- Data shown:
>>>>
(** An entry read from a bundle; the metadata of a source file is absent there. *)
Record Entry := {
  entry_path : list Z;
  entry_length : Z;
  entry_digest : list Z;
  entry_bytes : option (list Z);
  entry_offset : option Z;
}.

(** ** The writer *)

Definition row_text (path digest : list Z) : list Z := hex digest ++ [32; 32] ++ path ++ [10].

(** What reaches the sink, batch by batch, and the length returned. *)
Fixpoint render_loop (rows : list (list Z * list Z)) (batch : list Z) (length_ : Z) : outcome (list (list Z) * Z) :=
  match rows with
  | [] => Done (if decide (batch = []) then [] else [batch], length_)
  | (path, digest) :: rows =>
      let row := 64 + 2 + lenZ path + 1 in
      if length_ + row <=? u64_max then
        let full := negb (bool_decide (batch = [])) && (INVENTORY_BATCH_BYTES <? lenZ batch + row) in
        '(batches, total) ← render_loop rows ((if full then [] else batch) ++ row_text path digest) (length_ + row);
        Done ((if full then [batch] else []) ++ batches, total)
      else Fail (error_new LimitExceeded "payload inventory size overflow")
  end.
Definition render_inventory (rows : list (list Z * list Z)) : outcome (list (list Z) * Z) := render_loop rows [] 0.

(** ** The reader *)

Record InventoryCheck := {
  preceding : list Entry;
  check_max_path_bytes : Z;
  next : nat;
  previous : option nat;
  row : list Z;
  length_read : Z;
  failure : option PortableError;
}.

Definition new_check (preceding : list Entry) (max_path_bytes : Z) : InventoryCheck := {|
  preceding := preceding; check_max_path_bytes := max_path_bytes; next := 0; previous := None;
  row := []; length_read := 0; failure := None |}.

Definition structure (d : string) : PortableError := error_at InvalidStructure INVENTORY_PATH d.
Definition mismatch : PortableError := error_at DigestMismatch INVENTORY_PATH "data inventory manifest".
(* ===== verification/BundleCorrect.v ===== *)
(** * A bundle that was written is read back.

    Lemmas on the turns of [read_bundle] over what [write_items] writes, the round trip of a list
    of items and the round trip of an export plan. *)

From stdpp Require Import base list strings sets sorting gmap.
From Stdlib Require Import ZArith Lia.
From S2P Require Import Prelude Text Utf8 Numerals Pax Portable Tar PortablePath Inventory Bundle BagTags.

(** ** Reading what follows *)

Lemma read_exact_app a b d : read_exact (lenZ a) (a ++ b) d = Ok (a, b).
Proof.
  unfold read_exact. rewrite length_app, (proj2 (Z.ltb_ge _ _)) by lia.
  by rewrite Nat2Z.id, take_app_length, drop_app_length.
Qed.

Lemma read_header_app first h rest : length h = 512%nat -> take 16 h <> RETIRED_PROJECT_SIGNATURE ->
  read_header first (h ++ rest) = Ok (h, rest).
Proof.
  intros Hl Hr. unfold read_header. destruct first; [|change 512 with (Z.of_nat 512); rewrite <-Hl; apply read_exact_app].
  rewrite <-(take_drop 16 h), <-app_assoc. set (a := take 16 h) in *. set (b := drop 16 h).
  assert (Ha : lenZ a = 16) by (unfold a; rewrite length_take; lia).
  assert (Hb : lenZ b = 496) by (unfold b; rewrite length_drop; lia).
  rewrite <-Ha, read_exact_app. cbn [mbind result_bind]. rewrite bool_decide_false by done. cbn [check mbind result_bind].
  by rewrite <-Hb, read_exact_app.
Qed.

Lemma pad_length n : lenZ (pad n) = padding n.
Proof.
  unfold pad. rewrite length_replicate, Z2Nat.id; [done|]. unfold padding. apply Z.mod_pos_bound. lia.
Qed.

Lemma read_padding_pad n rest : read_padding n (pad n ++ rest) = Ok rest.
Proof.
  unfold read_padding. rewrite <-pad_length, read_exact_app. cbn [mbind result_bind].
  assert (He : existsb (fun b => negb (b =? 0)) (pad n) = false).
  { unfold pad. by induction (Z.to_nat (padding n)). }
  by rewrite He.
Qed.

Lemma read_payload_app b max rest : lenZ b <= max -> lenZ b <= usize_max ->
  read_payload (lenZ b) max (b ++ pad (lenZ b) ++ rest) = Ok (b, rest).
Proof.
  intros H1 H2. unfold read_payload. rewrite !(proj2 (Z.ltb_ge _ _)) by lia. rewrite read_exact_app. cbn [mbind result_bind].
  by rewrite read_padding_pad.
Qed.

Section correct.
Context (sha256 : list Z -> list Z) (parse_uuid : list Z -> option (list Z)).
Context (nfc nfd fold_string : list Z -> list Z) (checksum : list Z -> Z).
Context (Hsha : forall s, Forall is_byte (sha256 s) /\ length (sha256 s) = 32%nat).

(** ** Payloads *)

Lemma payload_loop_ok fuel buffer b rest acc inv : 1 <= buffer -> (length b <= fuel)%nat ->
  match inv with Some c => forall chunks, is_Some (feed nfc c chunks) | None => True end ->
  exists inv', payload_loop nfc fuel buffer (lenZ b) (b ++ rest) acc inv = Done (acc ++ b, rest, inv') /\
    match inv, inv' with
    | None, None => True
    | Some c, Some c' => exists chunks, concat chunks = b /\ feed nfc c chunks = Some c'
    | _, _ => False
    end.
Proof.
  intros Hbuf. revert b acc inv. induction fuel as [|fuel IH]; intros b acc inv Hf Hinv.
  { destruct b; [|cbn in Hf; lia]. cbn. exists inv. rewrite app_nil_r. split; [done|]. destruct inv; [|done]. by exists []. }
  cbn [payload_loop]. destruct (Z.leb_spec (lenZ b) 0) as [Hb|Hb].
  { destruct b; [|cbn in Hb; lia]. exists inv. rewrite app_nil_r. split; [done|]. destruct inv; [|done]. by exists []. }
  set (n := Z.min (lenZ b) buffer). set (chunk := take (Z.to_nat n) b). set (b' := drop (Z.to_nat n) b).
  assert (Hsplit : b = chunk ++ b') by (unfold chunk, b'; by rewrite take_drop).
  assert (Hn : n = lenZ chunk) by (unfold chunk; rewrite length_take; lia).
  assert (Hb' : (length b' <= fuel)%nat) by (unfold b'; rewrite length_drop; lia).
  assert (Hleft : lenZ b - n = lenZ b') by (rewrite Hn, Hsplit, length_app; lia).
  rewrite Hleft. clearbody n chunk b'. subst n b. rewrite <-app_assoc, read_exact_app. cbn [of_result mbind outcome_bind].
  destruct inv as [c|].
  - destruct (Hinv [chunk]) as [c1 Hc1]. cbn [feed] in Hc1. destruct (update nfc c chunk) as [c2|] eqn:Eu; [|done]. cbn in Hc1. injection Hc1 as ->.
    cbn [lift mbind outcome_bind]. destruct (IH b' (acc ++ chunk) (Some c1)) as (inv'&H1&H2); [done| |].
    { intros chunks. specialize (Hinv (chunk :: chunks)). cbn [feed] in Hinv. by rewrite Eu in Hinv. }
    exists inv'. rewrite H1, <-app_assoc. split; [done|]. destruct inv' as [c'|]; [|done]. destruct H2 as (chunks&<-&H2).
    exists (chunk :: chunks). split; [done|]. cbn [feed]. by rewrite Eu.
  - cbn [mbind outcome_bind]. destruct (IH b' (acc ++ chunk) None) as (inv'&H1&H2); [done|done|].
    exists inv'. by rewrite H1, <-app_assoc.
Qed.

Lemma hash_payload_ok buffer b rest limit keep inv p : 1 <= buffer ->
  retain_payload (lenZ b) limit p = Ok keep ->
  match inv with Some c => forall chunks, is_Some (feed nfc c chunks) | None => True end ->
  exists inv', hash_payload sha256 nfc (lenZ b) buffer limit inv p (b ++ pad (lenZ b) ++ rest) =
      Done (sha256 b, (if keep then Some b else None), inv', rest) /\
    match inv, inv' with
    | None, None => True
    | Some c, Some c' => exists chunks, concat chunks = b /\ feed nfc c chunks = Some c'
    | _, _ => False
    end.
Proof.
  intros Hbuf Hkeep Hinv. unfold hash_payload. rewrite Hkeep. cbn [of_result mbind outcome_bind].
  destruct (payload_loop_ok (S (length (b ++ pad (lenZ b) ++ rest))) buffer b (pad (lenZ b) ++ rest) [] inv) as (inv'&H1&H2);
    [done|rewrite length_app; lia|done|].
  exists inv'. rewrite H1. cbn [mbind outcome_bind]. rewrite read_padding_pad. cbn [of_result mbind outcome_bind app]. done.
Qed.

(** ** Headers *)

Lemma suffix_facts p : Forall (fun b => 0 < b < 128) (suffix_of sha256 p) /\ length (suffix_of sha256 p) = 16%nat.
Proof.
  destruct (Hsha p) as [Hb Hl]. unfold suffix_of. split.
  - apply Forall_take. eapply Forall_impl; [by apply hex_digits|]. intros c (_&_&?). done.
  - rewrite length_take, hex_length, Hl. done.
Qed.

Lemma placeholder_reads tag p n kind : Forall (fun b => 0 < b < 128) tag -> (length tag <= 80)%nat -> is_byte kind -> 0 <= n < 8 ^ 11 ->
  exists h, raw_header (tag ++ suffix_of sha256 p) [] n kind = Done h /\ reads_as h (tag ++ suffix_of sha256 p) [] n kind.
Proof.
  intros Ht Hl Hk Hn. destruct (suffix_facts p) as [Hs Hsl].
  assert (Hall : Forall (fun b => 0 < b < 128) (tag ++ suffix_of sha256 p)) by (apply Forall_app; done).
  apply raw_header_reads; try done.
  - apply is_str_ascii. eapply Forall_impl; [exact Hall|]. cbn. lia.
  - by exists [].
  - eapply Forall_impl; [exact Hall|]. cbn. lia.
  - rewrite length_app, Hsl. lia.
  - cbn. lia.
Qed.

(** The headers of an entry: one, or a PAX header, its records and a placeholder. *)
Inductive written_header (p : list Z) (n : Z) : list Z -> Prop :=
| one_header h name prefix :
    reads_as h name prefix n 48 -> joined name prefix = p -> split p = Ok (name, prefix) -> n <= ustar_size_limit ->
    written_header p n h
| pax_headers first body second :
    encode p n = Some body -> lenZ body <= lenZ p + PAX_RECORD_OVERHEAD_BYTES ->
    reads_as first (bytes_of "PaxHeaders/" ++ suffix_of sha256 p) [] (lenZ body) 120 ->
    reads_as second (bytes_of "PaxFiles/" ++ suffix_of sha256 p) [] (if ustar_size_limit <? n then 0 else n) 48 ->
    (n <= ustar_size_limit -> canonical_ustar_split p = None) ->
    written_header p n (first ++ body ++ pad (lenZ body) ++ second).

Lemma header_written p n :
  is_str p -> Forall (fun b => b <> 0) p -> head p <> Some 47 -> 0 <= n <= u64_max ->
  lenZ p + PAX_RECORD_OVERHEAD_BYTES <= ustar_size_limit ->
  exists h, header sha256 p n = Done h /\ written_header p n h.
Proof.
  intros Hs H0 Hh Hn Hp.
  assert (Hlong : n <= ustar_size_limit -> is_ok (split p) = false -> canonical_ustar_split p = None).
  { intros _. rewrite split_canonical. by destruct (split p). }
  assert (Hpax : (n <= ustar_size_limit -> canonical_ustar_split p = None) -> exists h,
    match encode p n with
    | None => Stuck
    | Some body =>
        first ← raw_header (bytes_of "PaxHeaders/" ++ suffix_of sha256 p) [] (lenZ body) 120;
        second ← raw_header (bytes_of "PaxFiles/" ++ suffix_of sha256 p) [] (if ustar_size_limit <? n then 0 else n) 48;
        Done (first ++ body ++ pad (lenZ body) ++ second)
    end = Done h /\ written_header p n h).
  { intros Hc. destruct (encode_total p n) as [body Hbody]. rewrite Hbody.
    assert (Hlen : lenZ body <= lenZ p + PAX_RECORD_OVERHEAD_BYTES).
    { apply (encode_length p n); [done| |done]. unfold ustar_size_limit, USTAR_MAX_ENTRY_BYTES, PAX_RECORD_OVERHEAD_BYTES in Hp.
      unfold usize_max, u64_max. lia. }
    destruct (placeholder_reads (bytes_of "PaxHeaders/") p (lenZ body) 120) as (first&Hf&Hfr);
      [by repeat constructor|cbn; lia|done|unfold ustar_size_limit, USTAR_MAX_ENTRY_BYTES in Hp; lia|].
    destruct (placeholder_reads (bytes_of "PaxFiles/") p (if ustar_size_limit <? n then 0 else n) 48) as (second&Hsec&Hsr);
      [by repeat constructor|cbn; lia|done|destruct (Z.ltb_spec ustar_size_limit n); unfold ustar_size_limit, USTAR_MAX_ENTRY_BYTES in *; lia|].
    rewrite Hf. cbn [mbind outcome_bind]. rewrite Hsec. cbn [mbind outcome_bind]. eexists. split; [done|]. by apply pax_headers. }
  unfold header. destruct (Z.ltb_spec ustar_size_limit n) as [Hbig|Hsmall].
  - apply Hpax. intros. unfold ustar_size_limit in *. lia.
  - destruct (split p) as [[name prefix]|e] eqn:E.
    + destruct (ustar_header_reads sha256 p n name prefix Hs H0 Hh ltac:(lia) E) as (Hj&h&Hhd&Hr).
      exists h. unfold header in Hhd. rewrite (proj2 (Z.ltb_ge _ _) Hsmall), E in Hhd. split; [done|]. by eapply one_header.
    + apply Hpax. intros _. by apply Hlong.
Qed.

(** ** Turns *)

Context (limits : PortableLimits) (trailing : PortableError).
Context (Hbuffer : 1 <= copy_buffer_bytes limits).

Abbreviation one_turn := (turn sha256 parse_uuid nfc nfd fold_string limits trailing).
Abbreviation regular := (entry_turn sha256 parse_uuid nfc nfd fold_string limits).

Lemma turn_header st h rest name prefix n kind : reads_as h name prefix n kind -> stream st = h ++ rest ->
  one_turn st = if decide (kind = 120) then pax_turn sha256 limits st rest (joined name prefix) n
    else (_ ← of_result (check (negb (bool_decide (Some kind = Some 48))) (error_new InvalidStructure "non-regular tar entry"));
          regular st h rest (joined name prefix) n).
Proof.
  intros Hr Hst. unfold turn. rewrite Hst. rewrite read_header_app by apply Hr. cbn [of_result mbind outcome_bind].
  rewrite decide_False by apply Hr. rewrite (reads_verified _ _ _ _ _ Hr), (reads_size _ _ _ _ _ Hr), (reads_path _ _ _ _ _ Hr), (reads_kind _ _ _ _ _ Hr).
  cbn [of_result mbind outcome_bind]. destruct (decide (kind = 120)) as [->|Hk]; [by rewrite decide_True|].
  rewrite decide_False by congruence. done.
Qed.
<<<<
- Work instruction:
All lines in the records with the string "preceding" should be copied out.

- Exercise output:
  preceding : list Entry;
Definition new_check (preceding : list Entry) (max_path_bytes : Z) : InventoryCheck := {|
  preceding := preceding; check_max_path_bytes := max_path_bytes; next := 0; previous := None;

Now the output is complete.